__EXERCISE REQUIREMENTS__: Begin at the line containing "e = c_Port c" in the entries below and end at the line containing "intros Hb He"; transcribe that range exactly and nothing outside it.

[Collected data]
###
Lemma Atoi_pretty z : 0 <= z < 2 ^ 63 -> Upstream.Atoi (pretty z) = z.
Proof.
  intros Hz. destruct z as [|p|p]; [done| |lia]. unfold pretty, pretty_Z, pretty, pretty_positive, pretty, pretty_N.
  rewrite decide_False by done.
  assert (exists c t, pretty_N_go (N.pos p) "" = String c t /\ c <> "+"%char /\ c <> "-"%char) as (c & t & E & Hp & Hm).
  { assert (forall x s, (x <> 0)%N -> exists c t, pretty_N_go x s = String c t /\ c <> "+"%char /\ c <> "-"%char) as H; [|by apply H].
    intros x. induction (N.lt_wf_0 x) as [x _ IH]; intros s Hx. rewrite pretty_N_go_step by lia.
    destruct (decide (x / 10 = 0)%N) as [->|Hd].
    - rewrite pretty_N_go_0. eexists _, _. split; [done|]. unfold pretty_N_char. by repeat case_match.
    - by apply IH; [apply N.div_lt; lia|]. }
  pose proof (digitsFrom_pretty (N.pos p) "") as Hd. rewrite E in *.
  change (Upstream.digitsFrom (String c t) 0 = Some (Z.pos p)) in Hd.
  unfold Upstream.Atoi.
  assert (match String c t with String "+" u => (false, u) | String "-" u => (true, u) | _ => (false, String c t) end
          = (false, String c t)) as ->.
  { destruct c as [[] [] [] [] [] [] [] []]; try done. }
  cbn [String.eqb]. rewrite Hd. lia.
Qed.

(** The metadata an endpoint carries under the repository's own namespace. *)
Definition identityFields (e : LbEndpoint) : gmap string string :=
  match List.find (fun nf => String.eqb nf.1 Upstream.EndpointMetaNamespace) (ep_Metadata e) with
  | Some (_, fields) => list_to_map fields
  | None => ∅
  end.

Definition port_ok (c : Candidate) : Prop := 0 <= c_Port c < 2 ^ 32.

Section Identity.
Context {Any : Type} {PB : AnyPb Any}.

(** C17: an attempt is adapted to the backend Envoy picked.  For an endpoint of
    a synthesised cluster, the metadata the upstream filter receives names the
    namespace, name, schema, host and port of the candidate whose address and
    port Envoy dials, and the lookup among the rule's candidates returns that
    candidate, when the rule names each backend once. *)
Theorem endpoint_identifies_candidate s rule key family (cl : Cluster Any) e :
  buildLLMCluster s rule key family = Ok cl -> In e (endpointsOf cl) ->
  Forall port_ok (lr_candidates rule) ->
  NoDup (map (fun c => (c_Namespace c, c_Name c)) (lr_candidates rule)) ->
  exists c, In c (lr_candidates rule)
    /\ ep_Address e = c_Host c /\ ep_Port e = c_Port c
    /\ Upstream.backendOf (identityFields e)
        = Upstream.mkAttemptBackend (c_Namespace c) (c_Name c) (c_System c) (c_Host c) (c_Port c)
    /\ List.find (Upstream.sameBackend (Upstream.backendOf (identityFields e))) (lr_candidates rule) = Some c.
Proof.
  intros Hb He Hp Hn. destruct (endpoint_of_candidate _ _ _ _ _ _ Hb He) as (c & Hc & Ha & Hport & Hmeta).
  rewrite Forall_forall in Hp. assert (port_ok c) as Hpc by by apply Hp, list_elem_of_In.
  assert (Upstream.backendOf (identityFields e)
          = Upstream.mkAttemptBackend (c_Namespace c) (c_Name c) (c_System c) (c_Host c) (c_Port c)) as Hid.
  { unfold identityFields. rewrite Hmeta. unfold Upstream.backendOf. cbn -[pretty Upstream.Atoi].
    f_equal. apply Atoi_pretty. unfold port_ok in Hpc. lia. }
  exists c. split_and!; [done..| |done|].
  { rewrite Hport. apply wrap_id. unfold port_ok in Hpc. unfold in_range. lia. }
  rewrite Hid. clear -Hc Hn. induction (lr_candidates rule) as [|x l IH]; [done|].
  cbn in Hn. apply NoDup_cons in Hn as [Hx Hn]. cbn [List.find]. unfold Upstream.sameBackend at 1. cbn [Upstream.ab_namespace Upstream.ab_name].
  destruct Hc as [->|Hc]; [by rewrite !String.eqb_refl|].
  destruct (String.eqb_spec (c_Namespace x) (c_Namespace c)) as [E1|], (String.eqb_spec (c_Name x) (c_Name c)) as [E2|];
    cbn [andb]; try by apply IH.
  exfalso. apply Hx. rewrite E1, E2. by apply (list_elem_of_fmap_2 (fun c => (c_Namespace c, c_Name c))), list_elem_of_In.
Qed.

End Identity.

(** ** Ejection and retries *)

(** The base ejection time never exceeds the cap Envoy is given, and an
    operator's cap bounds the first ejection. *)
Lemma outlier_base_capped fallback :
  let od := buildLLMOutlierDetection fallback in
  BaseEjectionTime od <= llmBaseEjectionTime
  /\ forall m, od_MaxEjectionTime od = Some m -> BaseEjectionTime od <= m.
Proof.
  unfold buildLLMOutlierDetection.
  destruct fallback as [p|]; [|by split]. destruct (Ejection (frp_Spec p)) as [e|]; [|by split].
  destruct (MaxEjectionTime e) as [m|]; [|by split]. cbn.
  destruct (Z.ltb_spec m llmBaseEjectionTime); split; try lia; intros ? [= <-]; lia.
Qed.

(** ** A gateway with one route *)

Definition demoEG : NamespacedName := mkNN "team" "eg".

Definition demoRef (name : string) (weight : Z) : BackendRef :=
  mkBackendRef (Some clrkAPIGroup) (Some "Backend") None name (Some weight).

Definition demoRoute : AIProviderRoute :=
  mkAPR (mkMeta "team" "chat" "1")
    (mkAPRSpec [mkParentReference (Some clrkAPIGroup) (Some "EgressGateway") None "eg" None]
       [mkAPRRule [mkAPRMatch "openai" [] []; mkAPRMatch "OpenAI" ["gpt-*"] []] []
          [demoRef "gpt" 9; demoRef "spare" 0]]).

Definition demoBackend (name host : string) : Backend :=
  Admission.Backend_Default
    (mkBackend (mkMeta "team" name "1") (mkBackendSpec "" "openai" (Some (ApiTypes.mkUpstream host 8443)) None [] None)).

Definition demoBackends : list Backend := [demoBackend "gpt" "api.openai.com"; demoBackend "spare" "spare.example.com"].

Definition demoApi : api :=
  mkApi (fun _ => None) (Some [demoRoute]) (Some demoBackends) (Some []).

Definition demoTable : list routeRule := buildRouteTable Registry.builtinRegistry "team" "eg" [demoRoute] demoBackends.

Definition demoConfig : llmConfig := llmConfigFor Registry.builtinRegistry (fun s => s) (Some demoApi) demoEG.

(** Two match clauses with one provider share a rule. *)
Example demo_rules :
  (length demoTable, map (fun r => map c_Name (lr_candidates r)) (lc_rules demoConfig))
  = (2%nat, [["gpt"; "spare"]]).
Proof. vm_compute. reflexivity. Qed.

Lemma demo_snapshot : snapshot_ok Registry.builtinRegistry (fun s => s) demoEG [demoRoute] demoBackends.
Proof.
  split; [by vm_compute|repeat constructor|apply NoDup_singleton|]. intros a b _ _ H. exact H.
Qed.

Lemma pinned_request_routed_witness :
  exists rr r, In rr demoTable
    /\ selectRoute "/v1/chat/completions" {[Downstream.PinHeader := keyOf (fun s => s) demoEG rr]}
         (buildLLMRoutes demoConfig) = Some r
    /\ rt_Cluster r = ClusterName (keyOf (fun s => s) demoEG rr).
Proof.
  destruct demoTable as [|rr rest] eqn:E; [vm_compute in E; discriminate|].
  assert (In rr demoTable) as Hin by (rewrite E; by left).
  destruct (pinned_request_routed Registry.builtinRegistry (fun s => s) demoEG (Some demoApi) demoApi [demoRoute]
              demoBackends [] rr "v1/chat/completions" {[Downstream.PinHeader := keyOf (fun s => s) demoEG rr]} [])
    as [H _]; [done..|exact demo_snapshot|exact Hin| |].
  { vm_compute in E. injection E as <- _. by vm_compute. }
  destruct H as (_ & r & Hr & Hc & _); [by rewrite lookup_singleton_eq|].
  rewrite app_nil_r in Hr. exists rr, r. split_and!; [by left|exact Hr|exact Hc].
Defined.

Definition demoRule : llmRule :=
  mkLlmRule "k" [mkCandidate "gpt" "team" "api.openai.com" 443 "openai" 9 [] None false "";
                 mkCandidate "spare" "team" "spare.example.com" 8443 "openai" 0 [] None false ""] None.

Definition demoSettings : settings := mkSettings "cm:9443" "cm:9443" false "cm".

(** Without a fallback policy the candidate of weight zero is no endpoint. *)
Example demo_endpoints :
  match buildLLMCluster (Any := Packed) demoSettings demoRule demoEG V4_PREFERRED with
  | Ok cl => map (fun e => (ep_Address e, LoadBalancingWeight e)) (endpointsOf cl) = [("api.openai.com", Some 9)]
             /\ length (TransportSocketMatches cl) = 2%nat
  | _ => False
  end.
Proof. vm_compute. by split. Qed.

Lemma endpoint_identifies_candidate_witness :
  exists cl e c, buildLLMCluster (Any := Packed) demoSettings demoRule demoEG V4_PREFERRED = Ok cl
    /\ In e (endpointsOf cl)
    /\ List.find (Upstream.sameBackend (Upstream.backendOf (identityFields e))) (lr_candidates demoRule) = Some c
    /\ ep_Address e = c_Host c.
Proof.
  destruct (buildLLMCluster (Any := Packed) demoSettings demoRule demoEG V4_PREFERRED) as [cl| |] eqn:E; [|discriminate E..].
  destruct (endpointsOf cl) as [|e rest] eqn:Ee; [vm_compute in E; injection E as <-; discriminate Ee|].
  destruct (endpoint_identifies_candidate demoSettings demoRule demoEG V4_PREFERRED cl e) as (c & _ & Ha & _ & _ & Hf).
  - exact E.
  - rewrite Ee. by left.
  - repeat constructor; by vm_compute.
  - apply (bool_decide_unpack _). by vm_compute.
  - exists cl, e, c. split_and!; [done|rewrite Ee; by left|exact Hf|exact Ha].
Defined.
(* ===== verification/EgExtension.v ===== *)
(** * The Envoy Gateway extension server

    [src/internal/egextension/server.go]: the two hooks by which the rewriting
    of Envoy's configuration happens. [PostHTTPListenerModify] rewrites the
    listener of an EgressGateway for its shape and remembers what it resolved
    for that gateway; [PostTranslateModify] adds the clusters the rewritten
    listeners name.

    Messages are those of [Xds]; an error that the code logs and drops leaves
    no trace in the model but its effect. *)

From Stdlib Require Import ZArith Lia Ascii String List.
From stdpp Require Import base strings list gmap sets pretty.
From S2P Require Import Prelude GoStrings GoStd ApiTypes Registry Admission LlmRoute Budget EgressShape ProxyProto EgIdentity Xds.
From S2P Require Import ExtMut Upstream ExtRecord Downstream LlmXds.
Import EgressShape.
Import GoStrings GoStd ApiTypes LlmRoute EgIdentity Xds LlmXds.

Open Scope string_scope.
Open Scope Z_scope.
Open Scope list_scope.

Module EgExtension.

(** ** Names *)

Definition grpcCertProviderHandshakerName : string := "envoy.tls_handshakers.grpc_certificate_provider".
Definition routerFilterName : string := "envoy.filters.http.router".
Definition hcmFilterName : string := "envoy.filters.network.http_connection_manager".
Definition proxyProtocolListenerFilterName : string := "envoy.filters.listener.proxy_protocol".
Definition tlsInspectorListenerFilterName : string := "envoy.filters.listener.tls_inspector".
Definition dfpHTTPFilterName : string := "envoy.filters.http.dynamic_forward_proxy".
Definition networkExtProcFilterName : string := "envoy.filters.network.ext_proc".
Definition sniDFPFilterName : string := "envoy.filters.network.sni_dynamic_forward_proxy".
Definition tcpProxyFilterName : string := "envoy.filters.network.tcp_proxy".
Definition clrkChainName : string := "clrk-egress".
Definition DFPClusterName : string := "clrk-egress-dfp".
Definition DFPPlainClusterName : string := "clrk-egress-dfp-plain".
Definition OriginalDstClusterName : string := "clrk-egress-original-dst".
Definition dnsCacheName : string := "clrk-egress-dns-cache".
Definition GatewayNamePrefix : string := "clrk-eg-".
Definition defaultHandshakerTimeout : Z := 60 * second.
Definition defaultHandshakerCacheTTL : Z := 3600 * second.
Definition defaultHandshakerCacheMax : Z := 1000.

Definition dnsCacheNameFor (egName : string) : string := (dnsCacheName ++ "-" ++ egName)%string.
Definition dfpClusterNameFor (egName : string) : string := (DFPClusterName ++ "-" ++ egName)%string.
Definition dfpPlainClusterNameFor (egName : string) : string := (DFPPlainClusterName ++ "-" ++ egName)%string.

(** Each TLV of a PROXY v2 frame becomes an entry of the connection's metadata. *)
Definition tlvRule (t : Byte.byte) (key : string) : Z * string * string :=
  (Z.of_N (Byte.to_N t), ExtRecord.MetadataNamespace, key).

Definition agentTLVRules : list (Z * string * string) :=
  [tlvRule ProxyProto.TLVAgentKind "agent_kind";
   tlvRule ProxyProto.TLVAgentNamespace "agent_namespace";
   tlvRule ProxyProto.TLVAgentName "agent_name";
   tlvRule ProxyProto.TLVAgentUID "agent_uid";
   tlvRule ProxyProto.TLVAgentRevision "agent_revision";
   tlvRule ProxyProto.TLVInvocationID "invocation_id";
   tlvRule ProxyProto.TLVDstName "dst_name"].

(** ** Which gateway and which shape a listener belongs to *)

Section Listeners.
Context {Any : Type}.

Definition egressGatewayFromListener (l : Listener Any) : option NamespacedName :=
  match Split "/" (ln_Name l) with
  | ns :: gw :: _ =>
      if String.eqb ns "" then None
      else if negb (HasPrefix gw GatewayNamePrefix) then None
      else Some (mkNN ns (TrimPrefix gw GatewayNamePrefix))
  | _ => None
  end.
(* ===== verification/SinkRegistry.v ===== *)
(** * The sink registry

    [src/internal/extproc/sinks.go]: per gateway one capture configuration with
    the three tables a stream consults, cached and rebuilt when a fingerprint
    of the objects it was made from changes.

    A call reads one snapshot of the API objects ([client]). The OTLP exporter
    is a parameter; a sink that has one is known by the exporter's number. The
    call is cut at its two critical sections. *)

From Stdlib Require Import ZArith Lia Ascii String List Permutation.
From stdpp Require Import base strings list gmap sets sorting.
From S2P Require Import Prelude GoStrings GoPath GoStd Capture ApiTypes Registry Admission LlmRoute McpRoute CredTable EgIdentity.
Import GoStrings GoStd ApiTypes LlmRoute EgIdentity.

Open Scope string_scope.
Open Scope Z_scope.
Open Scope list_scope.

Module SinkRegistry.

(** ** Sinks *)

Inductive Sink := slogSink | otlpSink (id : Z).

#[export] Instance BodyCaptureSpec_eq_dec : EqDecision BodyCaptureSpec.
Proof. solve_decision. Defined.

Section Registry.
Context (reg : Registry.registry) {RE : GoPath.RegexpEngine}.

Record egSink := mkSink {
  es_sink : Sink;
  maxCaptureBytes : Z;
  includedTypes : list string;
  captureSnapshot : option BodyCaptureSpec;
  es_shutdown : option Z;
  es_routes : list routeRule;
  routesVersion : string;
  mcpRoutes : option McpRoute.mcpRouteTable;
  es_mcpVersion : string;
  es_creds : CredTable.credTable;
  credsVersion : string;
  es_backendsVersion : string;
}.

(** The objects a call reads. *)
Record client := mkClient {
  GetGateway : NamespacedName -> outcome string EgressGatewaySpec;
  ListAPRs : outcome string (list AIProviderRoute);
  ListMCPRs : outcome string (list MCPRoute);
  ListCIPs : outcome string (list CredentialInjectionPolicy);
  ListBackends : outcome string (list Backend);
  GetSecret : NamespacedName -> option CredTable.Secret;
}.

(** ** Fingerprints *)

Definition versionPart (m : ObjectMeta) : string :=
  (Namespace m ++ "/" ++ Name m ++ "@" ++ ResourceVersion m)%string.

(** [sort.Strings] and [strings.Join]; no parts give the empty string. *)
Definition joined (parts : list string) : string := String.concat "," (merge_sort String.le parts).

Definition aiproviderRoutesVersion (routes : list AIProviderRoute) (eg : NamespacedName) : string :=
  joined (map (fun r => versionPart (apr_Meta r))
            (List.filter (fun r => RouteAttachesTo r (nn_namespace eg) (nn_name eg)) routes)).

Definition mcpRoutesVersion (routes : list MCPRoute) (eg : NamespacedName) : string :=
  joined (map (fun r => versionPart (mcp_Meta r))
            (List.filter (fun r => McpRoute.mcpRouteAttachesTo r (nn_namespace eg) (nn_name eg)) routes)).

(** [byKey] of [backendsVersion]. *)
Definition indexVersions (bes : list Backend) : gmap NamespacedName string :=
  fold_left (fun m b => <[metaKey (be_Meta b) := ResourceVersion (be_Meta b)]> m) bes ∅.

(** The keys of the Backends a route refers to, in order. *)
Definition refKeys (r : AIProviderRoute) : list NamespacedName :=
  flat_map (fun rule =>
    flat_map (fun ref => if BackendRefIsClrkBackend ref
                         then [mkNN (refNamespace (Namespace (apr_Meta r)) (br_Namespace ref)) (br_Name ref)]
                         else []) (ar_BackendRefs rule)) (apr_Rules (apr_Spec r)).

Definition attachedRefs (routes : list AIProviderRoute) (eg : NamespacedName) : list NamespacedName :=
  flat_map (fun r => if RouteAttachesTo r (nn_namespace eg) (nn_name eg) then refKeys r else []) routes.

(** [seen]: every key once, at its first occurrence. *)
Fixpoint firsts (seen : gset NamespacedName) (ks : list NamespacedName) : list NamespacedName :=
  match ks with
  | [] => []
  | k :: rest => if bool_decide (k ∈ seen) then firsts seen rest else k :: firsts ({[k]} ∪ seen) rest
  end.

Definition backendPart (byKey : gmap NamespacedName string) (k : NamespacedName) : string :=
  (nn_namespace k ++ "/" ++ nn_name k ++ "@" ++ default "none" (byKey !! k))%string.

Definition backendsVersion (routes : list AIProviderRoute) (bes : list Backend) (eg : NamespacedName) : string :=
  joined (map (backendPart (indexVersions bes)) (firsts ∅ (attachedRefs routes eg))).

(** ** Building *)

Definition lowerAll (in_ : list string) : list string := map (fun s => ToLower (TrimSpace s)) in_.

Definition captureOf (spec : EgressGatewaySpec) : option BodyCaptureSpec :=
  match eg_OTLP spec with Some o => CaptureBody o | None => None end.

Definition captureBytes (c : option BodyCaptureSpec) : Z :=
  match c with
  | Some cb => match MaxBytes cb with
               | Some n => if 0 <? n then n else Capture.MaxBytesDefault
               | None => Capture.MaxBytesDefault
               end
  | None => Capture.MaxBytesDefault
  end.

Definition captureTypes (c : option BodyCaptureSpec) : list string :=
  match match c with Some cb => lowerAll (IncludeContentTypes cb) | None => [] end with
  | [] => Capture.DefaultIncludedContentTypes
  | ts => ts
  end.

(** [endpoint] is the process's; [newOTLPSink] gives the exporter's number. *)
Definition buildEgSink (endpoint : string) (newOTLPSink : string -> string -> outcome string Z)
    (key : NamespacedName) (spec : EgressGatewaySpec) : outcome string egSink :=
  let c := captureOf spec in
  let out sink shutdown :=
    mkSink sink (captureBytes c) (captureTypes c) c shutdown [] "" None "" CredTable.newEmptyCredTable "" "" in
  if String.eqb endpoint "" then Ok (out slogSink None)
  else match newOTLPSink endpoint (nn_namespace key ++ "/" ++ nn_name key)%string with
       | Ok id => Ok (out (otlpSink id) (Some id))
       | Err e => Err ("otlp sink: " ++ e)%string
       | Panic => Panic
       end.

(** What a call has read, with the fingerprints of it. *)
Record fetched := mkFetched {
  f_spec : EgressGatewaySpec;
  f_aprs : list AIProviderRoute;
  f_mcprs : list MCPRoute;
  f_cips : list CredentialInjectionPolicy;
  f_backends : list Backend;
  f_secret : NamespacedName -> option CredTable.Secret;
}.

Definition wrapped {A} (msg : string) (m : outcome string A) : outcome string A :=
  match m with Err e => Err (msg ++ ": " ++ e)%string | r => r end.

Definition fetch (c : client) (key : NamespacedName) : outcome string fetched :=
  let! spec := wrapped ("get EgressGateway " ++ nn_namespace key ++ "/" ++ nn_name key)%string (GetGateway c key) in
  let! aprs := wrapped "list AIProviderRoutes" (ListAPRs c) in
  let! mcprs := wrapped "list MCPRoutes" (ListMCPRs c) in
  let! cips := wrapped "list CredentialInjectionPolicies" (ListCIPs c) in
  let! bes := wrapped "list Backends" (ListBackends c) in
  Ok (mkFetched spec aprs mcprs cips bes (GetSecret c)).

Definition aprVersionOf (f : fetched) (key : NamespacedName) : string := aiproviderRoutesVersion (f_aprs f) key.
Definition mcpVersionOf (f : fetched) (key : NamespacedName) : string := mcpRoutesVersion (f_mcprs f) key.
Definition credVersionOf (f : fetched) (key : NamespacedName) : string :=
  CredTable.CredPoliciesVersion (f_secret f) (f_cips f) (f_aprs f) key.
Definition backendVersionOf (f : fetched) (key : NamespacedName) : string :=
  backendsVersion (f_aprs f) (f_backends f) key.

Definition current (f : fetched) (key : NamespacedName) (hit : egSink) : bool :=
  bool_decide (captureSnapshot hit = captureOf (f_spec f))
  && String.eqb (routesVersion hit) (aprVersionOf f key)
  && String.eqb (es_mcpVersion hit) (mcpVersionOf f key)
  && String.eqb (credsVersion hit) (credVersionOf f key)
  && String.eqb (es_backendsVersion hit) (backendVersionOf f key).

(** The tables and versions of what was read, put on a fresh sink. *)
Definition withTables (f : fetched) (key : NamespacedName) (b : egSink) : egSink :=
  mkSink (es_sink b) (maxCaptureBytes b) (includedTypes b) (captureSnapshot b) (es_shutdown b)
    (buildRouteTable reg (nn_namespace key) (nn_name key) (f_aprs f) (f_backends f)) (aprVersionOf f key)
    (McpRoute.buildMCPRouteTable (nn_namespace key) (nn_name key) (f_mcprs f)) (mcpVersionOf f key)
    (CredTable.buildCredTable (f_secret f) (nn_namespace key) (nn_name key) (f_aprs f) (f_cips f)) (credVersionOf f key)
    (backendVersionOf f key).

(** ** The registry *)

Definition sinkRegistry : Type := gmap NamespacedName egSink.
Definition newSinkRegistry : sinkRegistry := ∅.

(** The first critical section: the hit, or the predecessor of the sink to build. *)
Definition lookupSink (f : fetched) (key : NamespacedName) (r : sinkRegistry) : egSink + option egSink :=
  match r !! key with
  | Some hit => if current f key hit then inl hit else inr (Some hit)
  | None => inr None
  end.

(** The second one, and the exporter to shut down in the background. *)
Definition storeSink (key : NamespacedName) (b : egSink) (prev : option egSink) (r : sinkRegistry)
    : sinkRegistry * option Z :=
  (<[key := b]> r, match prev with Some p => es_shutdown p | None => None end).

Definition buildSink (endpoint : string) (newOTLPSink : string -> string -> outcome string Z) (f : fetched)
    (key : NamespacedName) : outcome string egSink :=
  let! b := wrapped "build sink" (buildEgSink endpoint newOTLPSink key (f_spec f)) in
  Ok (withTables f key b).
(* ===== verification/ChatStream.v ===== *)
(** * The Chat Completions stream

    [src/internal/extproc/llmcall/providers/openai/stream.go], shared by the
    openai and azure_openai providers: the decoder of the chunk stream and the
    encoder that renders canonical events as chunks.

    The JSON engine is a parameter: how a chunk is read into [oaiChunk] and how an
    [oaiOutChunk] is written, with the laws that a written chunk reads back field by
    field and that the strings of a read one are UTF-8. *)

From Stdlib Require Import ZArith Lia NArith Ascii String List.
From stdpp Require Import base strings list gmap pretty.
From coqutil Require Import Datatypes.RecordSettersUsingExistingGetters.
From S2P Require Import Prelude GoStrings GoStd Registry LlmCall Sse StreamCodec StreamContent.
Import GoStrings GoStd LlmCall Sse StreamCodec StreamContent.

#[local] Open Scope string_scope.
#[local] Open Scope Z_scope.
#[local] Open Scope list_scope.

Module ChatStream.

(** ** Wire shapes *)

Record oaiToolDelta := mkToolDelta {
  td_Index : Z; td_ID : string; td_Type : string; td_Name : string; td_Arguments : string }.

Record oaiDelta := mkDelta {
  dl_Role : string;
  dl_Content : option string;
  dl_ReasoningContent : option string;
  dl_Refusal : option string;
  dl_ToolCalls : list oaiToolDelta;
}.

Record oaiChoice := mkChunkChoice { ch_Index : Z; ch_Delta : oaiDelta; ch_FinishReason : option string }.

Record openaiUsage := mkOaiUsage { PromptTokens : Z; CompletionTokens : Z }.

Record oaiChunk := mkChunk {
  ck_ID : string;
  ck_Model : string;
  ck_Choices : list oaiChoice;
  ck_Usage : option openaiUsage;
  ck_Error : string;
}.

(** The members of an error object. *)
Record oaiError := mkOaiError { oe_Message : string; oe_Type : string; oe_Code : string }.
###
__THE ANSWER__:
    /\ ep_Address e = c_Host c /\ ep_Port e = c_Port c
    /\ Upstream.backendOf (identityFields e)
        = Upstream.mkAttemptBackend (c_Namespace c) (c_Name c) (c_System c) (c_Host c) (c_Port c)
    /\ List.find (Upstream.sameBackend (Upstream.backendOf (identityFields e))) (lr_candidates rule) = Some c.
Proof.
  intros Hb He Hp Hn. destruct (endpoint_of_candidate _ _ _ _ _ _ Hb He) as (c & Hc & Ha & Hport & Hmeta).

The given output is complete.